Revue de presse du 15 avril 2020

Revue de presse











  • Morin (Violaine), « École à la maison : parents au bord de la crise de nerfs », Le Monde, nº 23411, 16 avril 2020, p. 14.
  • Morin (Violaine), Urgelli (Benoît), « Les enfants vont perdre deux mois d’école, est-ce un drame ? », Le Monde, nº 23411, 16 avril 2020, p. 14.

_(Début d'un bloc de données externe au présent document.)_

(* ===== verification/BatchSplit.v ===== *)
(** * BatchSplit: streaming an SQL file into batches ([data/sql_file_import.rs]).

    [StreamingSqlFileSplitter] reads the decoded chunks of a file: T-SQL files are
    cut into batches at [GO] lines by [SqlServerBatchSplitter], the others into
    statements by [SqlStatementSplitter].  Both are instances of one interface,
    [StatementStream], against which the import loop is stated.  The statements
    are then planned ([plan_sql_file_statements]) for execution. *)

From S2P Require Import Prelude DbTypes Dialect Lexis TSqlFlow PlSql Splitter Scanner ImportBatch.

(** What the import loop needs of a splitter. *)
Class StatementStream (S : Type) := {
  stream_push : S -> text -> S * list SqlStatementWithControl;
  stream_finish : S -> list SqlStatementWithControl
}.

(** ** SQL Server batches *)

Inductive SqlServerLexicalState : Set :=
| LexNormal
| LexSingleQuote
| LexDoubleQuote
| LexBracketIdentifier
| LexLineComment
| LexBlockComment.

Module SqlServerBatchSplitter.

Record t : Set := mk {
  batch : text;
  partial_line : text;
  lexical_state : SqlServerLexicalState;
  flush_semicolons : bool
}.

Definition new (flush : bool) : t := mk [] [] LexNormal flush.

Definition set_batch (b : text) (s : t) : t := mk b (partial_line s) (lexical_state s) (flush_semicolons s).
Definition set_partial_line (p : text) (s : t) : t := mk (batch s) p (lexical_state s) (flush_semicolons s).
Definition set_lexical_state (l : SqlServerLexicalState) (s : t) : t := mk (batch s) (partial_line s) l (flush_semicolons s).

Definition push_batch (s : t) : t * list text :=
  let b := trim (batch s) in
  (set_lexical_state LexNormal (set_batch [] s), if is_empty b then [] else [b]).

(** [batch.push(ch)]; then the second character of a two-character token. *)
Definition push (ch : char) (s : t) : t := set_batch (batch s ++ [ch]) s.

(** The quote [close] read inside a literal it closes. *)
Definition quote_read (close : char) (rest : text) (s : t) : t * nat :=
  if head_is close rest then (push close s, 1) else (set_lexical_state LexNormal s, 0).

(** One iteration of the character loop of [push_line]: how many further
    characters of the line it consumed. *)
Definition push_char (s : t) (ch : char) (rest : text) : t * list text * nat :=
  let s := push ch s in
  match lexical_state s with
  | LexNormal =>
      if (ch =? squote)%N then (set_lexical_state LexSingleQuote s, [], 0)
      else if (ch =? dquote)%N then (set_lexical_state LexDoubleQuote s, [], 0)
      else if (ch =? lbracket)%N then (set_lexical_state LexBracketIdentifier s, [], 0)
      else if (ch =? dash)%N && head_is dash rest then (set_lexical_state LexLineComment (push dash s), [], 1)
      else if (ch =? slash)%N && head_is star rest then (set_lexical_state LexBlockComment (push star s), [], 1)
      else if (ch =? semi)%N && flush_semicolons s && negb (starts_with_sqlserver_module_ddl (batch s)) then
        let '(s, out) := push_batch s in (s, out, 0)
      else (s, [], 0)
  | LexSingleQuote =>
      if (ch =? squote)%N then let '(s, n) := quote_read squote rest s in (s, [], n) else (s, [], 0)
  | LexDoubleQuote =>
      if (ch =? dquote)%N then let '(s, n) := quote_read dquote rest s in (s, [], n) else (s, [], 0)
  | LexBracketIdentifier =>
      if (ch =? rbracket)%N then let '(s, n) := quote_read rbracket rest s in (s, [], n) else (s, [], 0)
  | LexBlockComment =>
      if (ch =? star)%N && head_is slash rest then (set_lexical_state LexNormal (push slash s), [], 1) else (s, [], 0)
  | LexLineComment => (s, [], 0)
  end.

Definition push_line (line : text) (s : t) : t * list text :=
  if match lexical_state s with LexNormal => eq_ignore_ascii_case (trim line) %"go" | _ => false end
  then push_batch s
  else
    let '(s, out) := scan_loop push_char s 0 line in
    let s := push nl s in
    (match lexical_state s with LexLineComment => set_lexical_state LexNormal s | _ => s end, out).

(** [line.trim_end_matches('\r')]. *)
Definition trim_end_cr (line : text) : text := rev (drop_while (char_eqb cr) (rev line)).

(** [while let Some(newline) = self.partial_line.find('\n')]: each iteration
    removes a newline, so the length of the partial line bounds them. *)
Fixpoint push_lines (fuel : nat) (s : t) : t * list text :=
  match fuel with
  | O => (s, [])
  | S fuel' =>
      match split_once nl (partial_line s) with
      | None => (s, [])
      | Some (line, rest) =>
          let '(s1, out1) := push_line (trim_end_cr line) (set_partial_line rest s) in
          let '(s2, out2) := push_lines fuel' s1 in
          (s2, out1 ++ out2)
      end
  end.

Definition push_chunk (s : t) (chunk : text) : t * list text :=
  let s := set_partial_line (partial_line s ++ chunk) s in
  push_lines (length (partial_line s)) s.

Definition finish (s : t) : list text :=
  let '(s, out1) :=
    if is_empty (partial_line s) then (s, [])
    else push_line (trim_end_cr (partial_line s)) (set_partial_line [] s) in
  let '(_, out2) := push_batch s in
  out1 ++ out2.

End SqlServerBatchSplitter.

Definition uncontrolled (sqls : list text) : list SqlStatementWithControl := map (fun sql => mk_stmt sql false) sqls.

#[export] Instance SqlServerBatchSplitter_stream : StatementStream SqlServerBatchSplitter.t := {|
  stream_push s chunk := let '(s', out) := SqlServerBatchSplitter.push_chunk s chunk in (s', uncontrolled out);
  stream_finish s := uncontrolled (SqlServerBatchSplitter.finish s)
|}.

Section Streams.

Context `{CharTable} `{OracleTokenizer}.

#[export] Instance SqlStatementSplitter_stream : StatementStream SqlStatementSplitter.t := {|
  stream_push := SqlStatementSplitter.push_chunk_with_control;
  stream_finish := SqlStatementSplitter.finish_with_control
|}.

Inductive StreamingSqlFileSplitter : Set :=
| Statements (splitter : SqlStatementSplitter.t)
| SqlServerBatches (splitter : SqlServerBatchSplitter.t).

Definition streaming_new (db : option DatabaseType) (o : SqlParsingOptions.t) (flush_sqlserver_semicolons : bool)
    : StreamingSqlFileSplitter :=
  match db with
  | Some SqlServer => SqlServerBatches (SqlServerBatchSplitter.new flush_sqlserver_semicolons)
  | _ => Statements (SqlStatementSplitter.with_options o)
  end.

#[export] Instance StreamingSqlFileSplitter_stream : StatementStream StreamingSqlFileSplitter := {|
  stream_push s chunk :=
    match s with
    | Statements s => let '(s', out) := stream_push s chunk in (Statements s', out)
    | SqlServerBatches s => let '(s', out) := stream_push s chunk in (SqlServerBatches s', out)
    end;
  stream_finish s :=
    match s with
    | Statements s => stream_finish s
    | SqlServerBatches s => stream_finish s
    end
|}.

End Streams.

(** ** Reading a file *)

Definition SQL_FILE_STATEMENT_BATCH_SIZE : nat := 256.
Definition SQL_FILE_STATEMENT_BATCH_MAX_BYTES : N := (8 * 1024 * 1024)%N.

Definition sql_file_statement_batch_is_full (statement_count : nat) (statement_bytes : N) : bool :=
  (SQL_FILE_STATEMENT_BATCH_SIZE <=? statement_count) || (SQL_FILE_STATEMENT_BATCH_MAX_BYTES <=? statement_bytes)%N.

Definition buffered_statement_bytes (statements : list SqlStatementWithControl) : N :=
  fold_right (fun st n => (byte_len (sql st) + n)%N) 0%N statements.

Section Reading.

Context {S : Type} `{StatementStream S}.

(** The loop of [execute_sql_file_paths_inner] over the chunks of a file: the
    statement batches it executes, in order, and the statements still pending. *)
Fixpoint read_chunks (s : S) (pending_statements : list SqlStatementWithControl) (chunks : list text)
    : S * list (list SqlStatementWithControl) * list SqlStatementWithControl :=
  match chunks with
  | [] => (s, [], pending_statements)
  | chunk :: chunks =>
      let '(s, next_statements) := stream_push s chunk in
      let pending := pending_statements ++ next_statements in
      if sql_file_statement_batch_is_full (length pending) (buffered_statement_bytes pending) then
        let '(s, batches, pending') := read_chunks s [] chunks in (s, pending :: batches, pending')
      else read_chunks s pending chunks
  end.

(** The whole file: after the last chunk the splitter is finished and what is
    pending is executed; an empty batch is not. *)
Definition read_file (s : S) (chunks : list text) : list (list SqlStatementWithControl) :=
  let '(s, batches, pending) := read_chunks s [] chunks in
  let pending := pending ++ stream_finish s in
  batches ++ (if is_empty pending then [] else [pending]).

(** The statements of the file, without batches. *)
Fixpoint stream_all (s : S) (chunks : list text) : list SqlStatementWithControl :=
  match chunks with
  | [] => stream_finish s
  | chunk :: chunks => let '(s, out) := stream_push s chunk in out ++ stream_all s chunks
  end.

End Reading.

(** ** Planning a batch *)

Definition SQLSERVER_ZIP_INSERT_BATCH_MAX_STATEMENTS : nat := 100.

Record ControlledSqlFileImportStatement : Set := mk_controlled {
  controlled_statement : SqlFileImportStatement;
  controlled_stop_on_error : bool
}.

Definition sql_file_import_max_insert_batch_statements (zip_package : bool) (db : option DatabaseType) : option nat :=
  if zip_package && match db with Some SqlServer => true | _ => false end
  then Some SQLSERVER_ZIP_INSERT_BATCH_MAX_STATEMENTS else None.

Section Plan.

Context `{CharTable}.
Variable db : option DatabaseType.
Variable driver_profile : option text.
Variable max_insert_batch_statements : option nat.

Definition optimize_sql_file_import_statements_for_batch (sqls : list text) : outcome (list SqlFileImportStatement) :=
  match max_insert_batch_statements with
  | Some max => optimize_sql_file_import_statements_with_max_insert_batch_statements sqls db driver_profile max
  | None => optimize_sql_file_import_statements sqls db driver_profile
  end.

(** The maximal run of statements with the first one's [stop_on_error], and the
    statements after it. *)
Fixpoint control_run (stop : bool) (statements : list SqlStatementWithControl)
    : list SqlStatementWithControl * list SqlStatementWithControl :=
  match statements with
  | st :: rest =>
      if eqb (stmt_stop_on_error st) stop then
        let '(run, rest') := control_run stop rest in (st :: run, rest')
      else ([], statements)
  | [] => ([], [])
  end.

Fixpoint optimize_controlled_fuel (fuel : nat) (statements : list SqlStatementWithControl)
    : outcome (list ControlledSqlFileImportStatement) :=
  match statements with
  | [] => Returns []
  | st :: rest =>
      match fuel with
      | O => OutOfFuel
      | S fuel' =>
          let '(run, rest') := control_run (stmt_stop_on_error st) rest in
          do optimized <- optimize_sql_file_import_statements_for_batch (map sql (st :: run));
          do others <- optimize_controlled_fuel fuel' rest';
          Returns (map (fun o => mk_controlled o (stmt_stop_on_error st)) optimized ++ others)
      end
  end.

Definition optimize_controlled_sql_file_import_statements (statements : list SqlStatementWithControl)
    : outcome (list ControlledSqlFileImportStatement) :=
  optimize_controlled_fuel (length statements) statements.

(** Manual mode: each statement on its own. *)
Fixpoint plan_manual (statements : list SqlStatementWithControl) : outcome (list ControlledSqlFileImportStatement) :=
  match statements with
  | [] => Returns []
  | st :: rest =>
      do optimized <- optimize_sql_file_import_statements_for_batch [sql st];
      do others <- plan_manual rest;
      Returns (map (fun o => mk_controlled o true) optimized ++ others)
  end.

Definition plan_sql_file_statements (statements : list SqlStatementWithControl) (manual : bool)
    : outcome (list ControlledSqlFileImportStatement) :=
  if negb manual then optimize_controlled_sql_file_import_statements statements else plan_manual statements.

End Plan.

Section Examples.

Import SqlServerBatchSplitter.

Example batches_1 :
  stream_all (new false) [%"SELECT 'a
GO
b'
G"; %"O
SELECT [x]]
go
y], 1"]
  = uncontrolled [%"SELECT 'a
GO
b'"; %"SELECT [x]]
go
y], 1"].
Proof. by vm_compute. Qed.

Example batches_2 :
  stream_all (new true) [%"SELECT 1; CREATE PROCEDURE p AS SELECT 1; SELECT 2;
GO
SELECT ';'; -- ;"]
  = uncontrolled [%"SELECT 1;"; %"CREATE PROCEDURE p AS SELECT 1; SELECT 2;"; %"SELECT ';';"; %"-- ;"].
Proof. by vm_compute. Qed.

End Examples.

La résidence par alternance – disposition où un enfant vit à peu près également avec chacun de ses parents après leur divorce ou leur séparation – est de plus en plus courante dans de nombreux pays occidentaux. Bien que l’attention des praticiens, professionnels et spécialistes du droit et de la famille s’intensifie sur ce phénomène, il n’y a guère de chiffres sur sa prévalence. De plus, les études utilisant des données représentatives à grande échelle quant à ses effets sur le bien-être des enfants sont encore rares. Les données de cette nouvelle étude proviennent de l’enquête Health Behaviour in School‐Aged Children, une enquête transnationale représentative menée en 2002, 2006 et 2010 auprès de 92 886 adolescents âgés de onze, treize et quinze ans dans trente-sept pays européens et nord-américains. Les résultats révèlent que la résidence par alternance symétrique après la dissolution de la famille est encore très rare dans la majorité des pays (5 % au mieux), mais atteint 10 à 20 % dans certains pays. Les taux les plus élevés sont atteints en Suède (20,9 %), en Belgique (13,5 %), en Islande (11,7 %), au Canada et au Danemark (9,5 %). Les autres pays affichant des taux supérieurs à la moyenne sont la Norvège (8,8 %), les Pays-Bas (7,5 %), la France (7,2 %), l’Irlande et le Royaume-Uni (6,6 %). La satisfaction des adolescents dans les familles éclatées quant à leur vie est plus élevée dans les arrangements symétriques que dans les arrangements asymétriques. Cependant, les différences disparaissent lorsqu’on prend en compte les caractéristiques des enfants et de leur famille. Ainsi, ce n’est pas la seule résidence par alternance symétrique qui induirait une plus grande satisfaction des adolescents à l’égard de la vie, mais plutôt les caractéristiques des enfants et de leur famille associées au choix d’une telle disposition par les parents divorcés ou séparés. La qualité de la communication entre les parents et la situation financière de la famille jouent un rôle majeur dans la satisfaction de l’enfant à l’égard de la vie.